Ce qu’il vit alors fit passer une grande onde de joie dans sa colonne vertébrale : accroupie devant une voiture de sport blanche, la Chinoise essayait maladroitement de changer un pneu.
— Me permettez-vous de vous aider ?
Cette fois le ton de Malko était un rien sarcastique, pas trop pourtant, pour ne pas lui faire perdre la face. La Chinoise hésita un instant puis se redressa.
— Si vous voulez.
Ça n’avait rien d’une déclaration.
Sans pitié pour son costume aux plis impeccables, Malko plongea sur le ciment. Le cric n’était pas commode à placer et il exagéra encore la difficulté. La Chinoise finit par remarquer.
— C’est très gentil de votre part…
Cinq minutes plus tard, la roue remontée, ils bavardaient comme de vieux amis. Elle s’appelait Laureen.
— J’aimerais dîner avec vous, proposa Malko. Je suis étranger à la ville et je suis sûr que vous êtes un excellent guide.
Elle eut un sourire désolé :
— Ma famille est très sévère. Je ne peux pas sortir tard le soir. Je suis élevée à l’orientale, vous savez.
— Buvons un verre au Mark Hopkins, alors.
Elle secoua la tête.
— Je ne peux pas me montrer en public seule avec un homme. Tout se sait.
Elle n’avait pourtant pas l’air d’une petite fille. Ses hanches et sa poitrine se dessinaient très bien sous son tailleur de shantung, trop bien même. Il insista encore, alors qu’elle s’asseyait déjà derrière son volant. Elle hésita, puis dit :
— Si vous voulez vraiment me rencontrer, il y a un endroit où je peux vous voir.
Elle rit.
— C’est là que vont tous les amoureux de San Francisco. Vous connaissez le Park Presidio, avant la Golden Gate ?
— Oui.
— Vous prenez à gauche Lincoln Boulevard, avant d’arriver au pont. Un peu plus haut, sur la droite, il y a une halte panoramique. C’est très beau, on a tout le Pacifique devant soi. Je vous attendrai vers huit heures et demie. Mais je n’aurai pas beaucoup de temps. Au revoir.
Elle démarra brutalement, vira sur les chapeaux de roues et disparut.
Malko remonta dans sa voiture, du baume au cœur. Il avait un fantôme de piste et un rendez-vous avec une créature de rêve. Plus la fidèle Lili. En outre, après le froid de New York, la chaleur douce de San Francisco était délicieuse. Il gara sa voiture au parking de l’hôtel et monta directement dans sa chambre.
Toujours très gai, il mit sa clef dans sa serrure, et ouvrit sa porte.
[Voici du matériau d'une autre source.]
(* ===== verification/Tickets.v ===== *)
(** * Single-use WebSocket tickets (crates/lodger/src/tickets.rs)

    The map of live tickets by their SHA-256.  The hash and the random source
    are parameters; an [Instant] is a number of nanoseconds.  The mutex makes
    each call one step. *)

From S2P Require Import Prelude Text Net Throttle.

Definition LIFETIME : Z := secs 30.
Definition MAX_TICKETS : Z := 10000.

(** A SHA-256 digest: 32 bytes. *)
Abbreviation digest := (list Z).

Record Ticket := { t_session : digest; t_origin : option str; t_expires : Z }.

Abbreviation Tickets := (gmap digest Ticket).

(** [hex::encode]: two lower-case hexadecimal digits per byte. *)
Definition hex_encode (bytes : list Z) : str :=
  bytes ≫= λ b, [hex_digit (Z.shiftr b 4); hex_digit (Z.land b 15)].

Section tickets.
(** [Sha256::digest] of the bytes of a text. *)
Variable sha256 : str → digest.

Definition hash (ticket : str) : digest := sha256 ticket.

(** [Tickets::issue].  [random] is what [getrandom::fill] gives: 32 bytes, or
    the message of its error. *)
Definition issue (by_hash : Tickets) (session : digest) (origin : option str) (now : Z)
    (random : result str (list Z)) : Tickets * result str (option str) :=
  match map_err (λ e, lit "cannot make a ticket: " ++ e) random with
  | Err e => (by_hash, Err e)
  | Ok bytes =>
      let ticket := hex_encode bytes in
      let insert by_hash :=
        (<[hash ticket := {| t_session := session; t_origin := origin;
                             t_expires := now + LIFETIME |}]> by_hash, Ok (Some ticket)) in
      if MAX_TICKETS <=? Z.of_nat (size by_hash) then
        let by_hash := filter (λ p : digest * Ticket, now < t_expires p.2) by_hash in
        if MAX_TICKETS <=? Z.of_nat (size by_hash) then (by_hash, Ok None)
        else insert by_hash
      else insert by_hash
  end.

(** [Tickets::redeem]. *)
Definition redeem (by_hash : Tickets) (ticket : str) (session : digest) (origin : option str)
    (now : Z) : Tickets * bool :=
  (delete (hash ticket) by_hash,
   match by_hash !! hash ticket with
   | Some t => bool_decide (t_session t = session) && bool_decide (t_origin t = origin) &&
               (now <? t_expires t)
   | None => false
   end).

(** ** Runs of calls *)

Inductive ticket_call :=
| Issue (session : digest) (origin : option str) (now : Z) (random : result str (list Z))
| Redeem (ticket : str) (session : digest) (origin : option str) (now : Z).

(** The log keeps what each call got: the ticket of an issue, the success of a
    redeem. *)
Inductive ticket_event :=
| Issued (ticket : str) (session : digest) (origin : option str) (now : Z)
| Redeemed (ticket : str) (session : digest) (origin : option str) (now : Z)
| Nothing.

Definition ticket_step (m : Tickets) (c : ticket_call) : Tickets * ticket_event :=
  match c with
  | Issue session origin now random =>
      let '(m, r) := issue m session origin now random in
      (m, match r with Ok (Some t) => Issued t session origin now | _ => Nothing end)
  | Redeem ticket session origin now =>
      let '(m, b) := redeem m ticket session origin now in
      (m, if (b : bool) then Redeemed ticket session origin now else Nothing)
  end.

Fixpoint ticket_run (m : Tickets) (calls : list ticket_call) : Tickets * list ticket_event :=
  match calls with
  | [] => (m, [])
  | c :: calls =>
      let '(m, e) := ticket_step m c in
      let '(m, es) := ticket_run m calls in (m, e :: es)
  end.

(** ** Facts and properties *)

(** What the map of live tickets knows, in terms of the log so far: each entry
    was issued, and no entry's ticket was redeemed since. *)
Definition from_log (log : list ticket_event) (h : digest) (t : Ticket) : Prop :=
  ∃ ticket now log1 log2,
    log = log1 ++ Issued ticket (t_session t) (t_origin t) now :: log2 ∧
    h = hash ticket ∧ t_expires t = now + LIFETIME ∧
    ∀ ticket' s o n, Redeemed ticket' s o n ∈ log2 → hash ticket' ≠ h.

Definition tickets_inv (m : Tickets) (log : list ticket_event) : Prop :=
  Z.of_nat (size m) ≤ MAX_TICKETS ∧ ∀ h t, m !! h = Some t → from_log log h t.

Lemma from_log_snoc log e h t :
  from_log log h t → (∀ ticket' s o n, e = Redeemed ticket' s o n → hash ticket' ≠ h) →
  from_log (log ++ [e]) h t.
Proof.
  intros (k & n & l1 & l2 & -> & Hh & He & Hr) Hne. exists k, n, l1, (l2 ++ [e]).
  split_and!; [by rewrite <- app_assoc|done..|].
  intros k' s o n' [?|Hin%list_elem_of_singleton]%elem_of_app; [by eapply Hr|].
  by eapply Hne.
Qed.

Lemma issue_inv m log session origin now random :
  tickets_inv m log →
  tickets_inv (issue m session origin now random).1
    (log ++ [(ticket_step m (Issue session origin now random)).2]).
Proof.
  intros [Hs Hm]. cbn [ticket_step].
  assert (Hkeep : ∀ m' : Tickets, m' ⊆ m → tickets_inv m' (log ++ [Nothing])).
  { intros m' Hsub. split; [apply map_subseteq_size in Hsub; lia|].
    intros h t Ht. apply from_log_snoc; [|done]. apply Hm. by eapply lookup_weaken. }
  assert (Hins : ∀ (m' : Tickets) ticket, m' ⊆ m → Z.of_nat (size m') < MAX_TICKETS →
    tickets_inv (<[hash ticket := {| t_session := session; t_origin := origin;
                                     t_expires := now + LIFETIME |}]> m')
      (log ++ [Issued ticket session origin now])).
  { intros m' ticket Hsub Hlt. split.
    - rewrite map_size_insert. destruct (m' !! hash ticket); unfold id; lia.
    - intros h t [[<- <-]|[Hne Ht]]%lookup_insert_Some.
      + exists ticket, now, log, []. split_and!; [done..|]. intros ???? []%not_elem_of_nil.
      + apply from_log_snoc; [|done]. apply Hm. by eapply lookup_weaken. }
  unfold issue. destruct random as [bytes|e]; simpl; [|by apply Hkeep].
  destruct (Z.leb_spec MAX_TICKETS (Z.of_nat (size m))); [|by apply Hins].
  pose proof (map_filter_subseteq (λ p : digest * Ticket, now < t_expires p.2) m) as Hf.
  set (m' := filter _ m) in *.
  destruct (Z.leb_spec MAX_TICKETS (Z.of_nat (size m'))); [by apply Hkeep|by apply Hins].
Qed.

Lemma redeem_inv m log ticket session origin now :
  tickets_inv m log →
  tickets_inv (redeem m ticket session origin now).1
    (log ++ [(ticket_step m (Redeem ticket session origin now)).2]).
Proof.
  intros [Hs Hm]. split.
  - simpl. pose proof (map_size_delete (hash ticket) m).
    destruct (m !! hash ticket); unfold id in *; lia.
  - simpl. intros h t [Hne Ht]%lookup_delete_Some. apply from_log_snoc; [by apply Hm|].
    intros k s o n. case_match; naive_solver.
Qed.

Lemma ticket_step_inv m log c :
  tickets_inv m log → tickets_inv (ticket_step m c).1 (log ++ [(ticket_step m c).2]).
Proof.
  intros Hi. destruct c as [s o n r|t s o n].
  - pose proof (issue_inv _ _ s o n r Hi) as Hn. cbn [ticket_step] in *.
    by destruct (issue m s o n r).
  - exact (redeem_inv _ _ t s o n Hi).
Qed.

Lemma ticket_run_inv m log calls :
  tickets_inv m log → tickets_inv (ticket_run m calls).1 (log ++ (ticket_run m calls).2).
Proof.
  revert m log. induction calls as [|c calls IH]; intros m log Hi; simpl.
  - by rewrite app_nil_r.
  - pose proof (ticket_step_inv _ _ c Hi) as Hs. destruct (ticket_step m c) as [m' e].
    specialize (IH _ _ Hs). simpl in *. destruct (ticket_run m' calls) as [m'' es]. simpl in *.
    by rewrite <- app_assoc in IH.
Qed.

Lemma ticket_run_app m calls1 calls2 :
  ticket_run m (calls1 ++ calls2) =
  let '(m1, es1) := ticket_run m calls1 in
  let '(m2, es2) := ticket_run m1 calls2 in (m2, es1 ++ es2).
Proof.
  revert m. induction calls1 as [|c calls1 IH]; intros m; simpl.
  - by destruct (ticket_run m calls2).
  - destruct (ticket_step m c) as [m' e]. rewrite IH.
    destruct (ticket_run m' calls1) as [m1 es1]. by destruct (ticket_run m1 calls2).
Qed.

Lemma ticket_log_split m calls log1 e log2 m' :
  ticket_run m calls = (m', log1 ++ e :: log2) →
  ∃ calls1 c calls2 m1, calls = calls1 ++ c :: calls2 ∧
    ticket_run m calls1 = (m1, log1) ∧ (ticket_step m1 c).2 = e.
Proof.
  revert m log1. induction calls as [|c calls IH]; intros m log1 E; simpl in E.
  { by destruct log1. }
  destruct (ticket_step m c) as [m1 e1] eqn:Es. destruct (ticket_run m1 calls) as [m2 es] eqn:Er.
  destruct log1 as [|e0 log1]; simplify_eq/=.
  - exists [], c, calls, m. by rewrite Es.
  - destruct (IH _ _ Er) as (c1 & d & c2 & m3 & -> & H1 & H2).
    exists (c :: c1), d, c2, m3. split_and!; [done| |done]. simpl. by rewrite Es, H1.
Qed.

(** C33: a WebSocket ticket works once, for 30 seconds, and only for the session
    and origin that asked for it.  In the log of any run of calls, before each
    successful redeem stands the issue of a ticket with the same hash, for the
    same session and the same origin, less than 30 seconds earlier, and between
    the two no redeem of a ticket with that hash succeeded. *)
Theorem ticket_single_use calls log1 ticket session origin now log2 :
  (ticket_run ∅ calls).2 = log1 ++ Redeemed ticket session origin now :: log2 →
  ∃ ticket' now' before between,
    log1 = before ++ Issued ticket' session origin now' :: between ∧
    hash ticket' = hash ticket ∧ now < now' + LIFETIME ∧
    ∀ k s o n, Redeemed k s o n ∈ between → hash k ≠ hash ticket.
Proof.
  destruct (ticket_run ∅ calls) as [m es] eqn:E. simpl. intros ->.
  destruct (ticket_log_split _ _ _ _ _ _ E) as (c1 & c & c2 & m1 & -> & Hr & Hs).
  assert (Hi : tickets_inv m1 log1).
  { pose proof (ticket_run_inv ∅ [] c1) as Hi. rewrite Hr in Hi. apply Hi.
    split; [by rewrite map_size_empty|]. intros h t. by rewrite lookup_empty. }
  destruct c as [s o n r|k s o n]; cbn [ticket_step] in Hs.
  { destruct (issue m1 s o n r) as [? [[]|]]; done. }
  unfold redeem in Hs. destruct (m1 !! hash k) as [t|] eqn:El; [|done].
  destruct (_ && _) eqn:Et; [|done]. bool_hyps. simplify_eq/=.
  destruct Hi as [_ Hi]. destruct (Hi _ _ El) as (k' & n' & l1 & l2 & -> & Hh & He & Hred).
  exists k', n', l1, l2. split_and!; [done..|lia|].
  intros k0 s0 o0 n0 Hin. by eapply Hred.
Qed.

(** At most 10,000 tickets are kept, whatever the calls. *)
Theorem tickets_bounded calls : Z.of_nat (size (ticket_run ∅ calls).1) ≤ 10000.
Proof.
  apply (ticket_run_inv ∅ []). split; [by rewrite map_size_empty|].
  intros h t. by rewrite lookup_empty.
Qed.

(** A fresh ticket redeems: for 30 seconds the session and origin that
    asked for it can use it, and after that one use every further use of it
    fails, whoever tries. *)
Theorem ticket_redeems m session origin now bytes m' ticket now' :
  issue m session origin now (Ok bytes) = (m', Ok (Some ticket)) →
  now' < now + secs 30 →
  (redeem m' ticket session origin now').2 = true ∧
  ∀ s o n, (redeem (redeem m' ticket session origin now').1 ticket s o n).2 = false.
Proof.
  intros Hi Hn. assert (Hl : m' !! hash ticket =
    Some {| t_session := session; t_origin := origin; t_expires := now + LIFETIME |}).
  { unfold issue in Hi. simpl in Hi.
    repeat case_match; simplify_eq; by rewrite lookup_insert_eq. }
  unfold redeem. simpl. rewrite Hl. simpl. split.
  - rewrite !bool_decide_true by done. apply Z.ltb_lt. exact Hn.
  - intros. by rewrite lookup_delete_eq.
Qed.
End tickets.

(** ** Witnesses: the identity stands for the hash. *)

Definition two_calls : list ticket_call :=
  [Issue [1] (Some (lit "https://nas")) 0 (Ok [7; 255]);
   Redeem (lit "07ff") [1] (Some (lit "https://nas")) (secs 10)].

Lemma ticket_single_use_witness :
  ∃ ticket' now' before between,
    [Issued (lit "07ff") [1] (Some (lit "https://nas")) 0] =
      before ++ Issued ticket' [1] (Some (lit "https://nas")) now' :: between ∧
    hash id ticket' = hash id (lit "07ff") ∧ secs 10 < now' + LIFETIME ∧
    ∀ k s o n, Redeemed k s o n ∈ between → hash id k ≠ hash id (lit "07ff").
Proof.
  apply (ticket_single_use id two_calls
    [Issued (lit "07ff") [1] (Some (lit "https://nas")) 0] (lit "07ff") [1]
    (Some (lit "https://nas")) (secs 10) []). by vm_compute.
Defined.

Lemma ticket_redeems_witness :
  (redeem id (issue id ∅ [1] None 0 (Ok [7; 255])).1 (lit "07ff") [1] None 5).2 = true.
Proof.
  eapply (ticket_redeems id ∅ [1] None 0 [7; 255] _ (lit "07ff") 5); [by vm_compute|done].
Defined.
(* ===== verification/Db.v ===== *)
(** * The database (crates/lodger/src/db/mod.rs and its migration)

    The tables of migrations/0001_initial.sql as lists of rows, SQL statements
    as functions on them, and every operation of [Db] as a program over
    statements.  Each statement can fail: an environment gives, per statement,
    the time of its ['now'] and whether SQLite reports an error, so the theorems
    hold for every disk, lock and I/O failure.  A statement that fails changes
    nothing, and a transaction that is dropped before its commit rolls back, as
    SQLite documents.

    Times are milliseconds; the code stores them as ISO 8601 text in UTC, which
    compares in time order.  The columns [totp_secret_enc], [totp_enabled] and
    [job_id] and the tables [recovery_codes] and [settings], which no operation
    reads or writes, are left out. *)

From S2P Require Import Prelude Text.

(** ** Rows and tables *)

Record AccountRow := {
  acc_id : Z;
  acc_username : str;
  acc_hash : str;
  acc_created_at : Z;
  acc_changed_at : Z
}.

Record SessionRow := {
  ses_token : list Z;
  ses_account : Z;
  ses_csrf : str;
  ses_created_at : Z;
  ses_last_seen_at : Z;
  ses_expires_at : Z;
  ses_client_ip : str;
  ses_user_agent : option str
}.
Une fraction de seconde, il demeura rigoureusement immobile.
Deux hommes étaient assis, de dos, dans les larges fauteuils, en face du bureau.
Il allait refermer la porte quand son regard tomba sur l’oreille d’un des inconnus. Sa mémoire étonnante fonctionna aussitôt. L’organe ne pouvait appartenir qu’à Milton Brabeck, gorille à la C.I.A., et vieux camarade de mission.
À cause de la fenêtre ouverte, ils n’avaient pas entendu la porte s’ouvrir.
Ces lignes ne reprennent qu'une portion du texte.